Insomma il giovane Santacroce ha detto ed è stato contraddetto. Il giovane Mannini si è preso una domenica di riposo. Lavoro straordinario per il povero Gianello, travestito all’occorrenza da Buffon. Intanto Totti sfilava per la 500ima volta con la maglia della Roma e si metteva il ciuccio in bocca, dopo aver trasformato un rigore dubbio, un po’ meno di quello regalato la sera precedente all’Inter, ma dubbio o quanto meno generoso.
I 60000 imprecavano, ma tutto sommato si godevano uno dei più bei match visti al San Paolo. Alla fine si dovevano accontentare dei complimenti che Spalletti e soci non lesinavano a fine gara. I Complimenti, solo quelli, purtroppo.
A che pro tutto ciò? Per bearci, per crogiolarci al ricordo di belle prestazioni messe in campo quest’anno o per “rosicare”, come dicono a Roma, per la prestazione mancata di ieri?
No, solo per guardare avanti con la consapevolezza che avevamo di fronte un avversario tecnicamente più forte, che ci siamo presi la briga di mettere in difficoltà nel suo stadio e che non tutte le ciambelle possono uscire con il buco.
Questi signori in giallo e rosso venivano dal Santiago Bernabeu carichi e ringalluzziti – già di loro sono spocchiosetti, vedi alla voce Totti - insomma davvero non era semplice metterli a sedere.
Certo, obietterà qualcuno, nemmeno bisognava farsi infilare dopo 1 min e 23 secondi.

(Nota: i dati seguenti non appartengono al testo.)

Record search_key := mkkey {
  sk_type : search_type;
  sk_size : Z;
  table : cstr;
  sk_order : cstr;
  sk_search : cstr;
  hdrfld : cstr;
  sk_found : option (gtree Z);
  searched : bool;
  merged : bool;
}.
#[export] Instance search_key_settable : Settable search_key := fun r =>
  mkkey (sk_type r) (sk_size r) (table r) (sk_order r) (sk_search r) (hdrfld r) (sk_found r) (searched r) (merged r).
Definition key_zero : search_key := mkkey IST_NONE 0 [] [] [] [] None false false.

Inductive gnode := GNode (key : search_key) (children : list gnode).
Definition gkey (n : gnode) : search_key := let 'GNode k _ := n in k.
Definition gchildren (n : gnode) : list gnode := let 'GNode _ cs := n in cs.

(** ** The tree of a mailbox *)
Abbreviation cursor := (list (search_key * list gnode)).

Definition add_child (n : gnode) (c : cursor) : cursor :=
  match c with [] => [] | (k, cs) :: c => (k, cs ++ [n]) :: c end.
Definition append_search (value : search_key) (descend : bool) (c : cursor) : cursor :=
  match c with
  | [] => [(value, [])]
  | _ => if descend then (value, []) :: c else add_child (GNode value []) c
  end.
Definition pop_search (c : cursor) : cursor :=
  match c with
  | (k, cs) :: above => match above with [] => c | _ => add_child (GNode k cs) above end
  | [] => []
  end.
(** [g_node_get_root] *)
Fixpoint close_up (n : gnode) (c : cursor) : gnode :=
  match c with [] => n | (k, cs) :: c => close_up (GNode k (cs ++ [n])) c end.
Definition g_node_get_root (c : cursor) : option gnode :=
  match c with [] => None | (k, cs) :: c => Some (close_up (GNode k cs) c) end.
(** The path to the node at a depth, through last children. *)
Fixpoint open_at (depth : nat) (n : gnode) (above : cursor) : cursor :=
  let 'GNode k cs := n in
  match depth, last cs with
  | S depth, Some m => open_at depth m ((k, take (pred (length cs)) cs) :: above)
  | _, _ => (k, cs) :: above
  end.

(** What a mailbox keeps of its searches. *)
Record search_state := mksearch {
  ss_search : cursor;
  ss_charset : argptr;
  ss_found : option (gtree Z);
  ss_sorted : list Z;
}.
#[export] Instance search_state_settable : Settable search_state := fun r =>
  mksearch (ss_search r) (ss_charset r) (ss_found r) (ss_sorted r).
Definition search_new : search_state := mksearch [] NoArg None [].
End keys.
Abbreviation cursor := (list (search_key * list gnode)).

(** ** The monad of the parser

    An operation returns, or follows a NULL pointer or a pointer to freed memory; [NoFuel] is a
    recursion that is cut off. *)
Inductive pout (A : Type) := Done (x : A) | Undef | NoFuel.
Arguments Done {A} x.
Arguments Undef {A}.
Arguments NoFuel {A}.
#[export] Instance pout_ret : MRet pout := fun A x => Done x.
#[export] Instance pout_bind : MBind pout := fun A B k m => match m with Done x => k x | Undef => Undef | NoFuel => NoFuel end.
#[export] Instance pout_map : FMap pout := fun A B f m => match m with Done x => Done (f x) | Undef => Undef | NoFuel => NoFuel end.

Section parser.
Context `{GTreeOps} `{IconvLib} `{SqlConf}.

Record qstate := mkq {
  q_search : cursor;
  q_idx : nat;
  q_charset : argptr;
  q_modseq : Z;
  q_condstore : bool;
}.
#[export] Instance qstate_settable : Settable qstate := fun r =>
  mkq (q_search r) (q_idx r) (q_charset r) (q_modseq r) (q_condstore r).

Vero, ma c’est la vie e come dicono a Roma: “ci ha detto male”. Quel goal a freddo ha annientato i nostri e i dieci minuti di super Pocho Lavezzi (ha giocato dieci minuti da nove, anzi da dieci in pagella) purtroppo non sono serviti contro una sorte che si è palesata avversa sin dai primi istanti, dalle primissime battute del match. Sarà per la prossima.
Peccato per quei 60000 e passa, per i tanti romani che vivono a Roma, che dovranno subire per un' intera settimana gli sfottò romanisti (e chi scrive ne sa qualcosa...), peccato per Gianello e Santacroce.
Ma che bella l’aria intorno al match, fatta di sorrisi e strette di mano tra Carmando, Totti e Panucci, di scambi di maglie, di un Pampa Sosa che solleva in braccio Pizarro, memore dei tempi in cui giocavano insieme a Udine.
Immagini che ci hanno colpito. Immagini che speriamo si possano rivivere e rivedere al più preso, con l’augurio e nella speranza che le due squadre, entrambe rivelazioni del campionato, per diversi motivi, possano ritrovarsi a lottare ad altissimi livelli e le loro tifoserie possano rinnovare al più presto l’antico gemellaggio di un tempo, senza rancori e senza acredini, ma solo sull’onda di simpatici sfottò.
Ormai poco più di un’ora di treno separa Napoli da Roma; sarebbe il caso di sotterrare l’ascia di guerra e di guardare insieme fieri e baldanzosi verso nord, dimostrando che anche al di qua del Po ci sono squadre che sanno giocare al calcio, sanno emozionare e sanno fare spettacolo. Napoli e Roma sono due di queste. Alla prossima e Forza Napoli.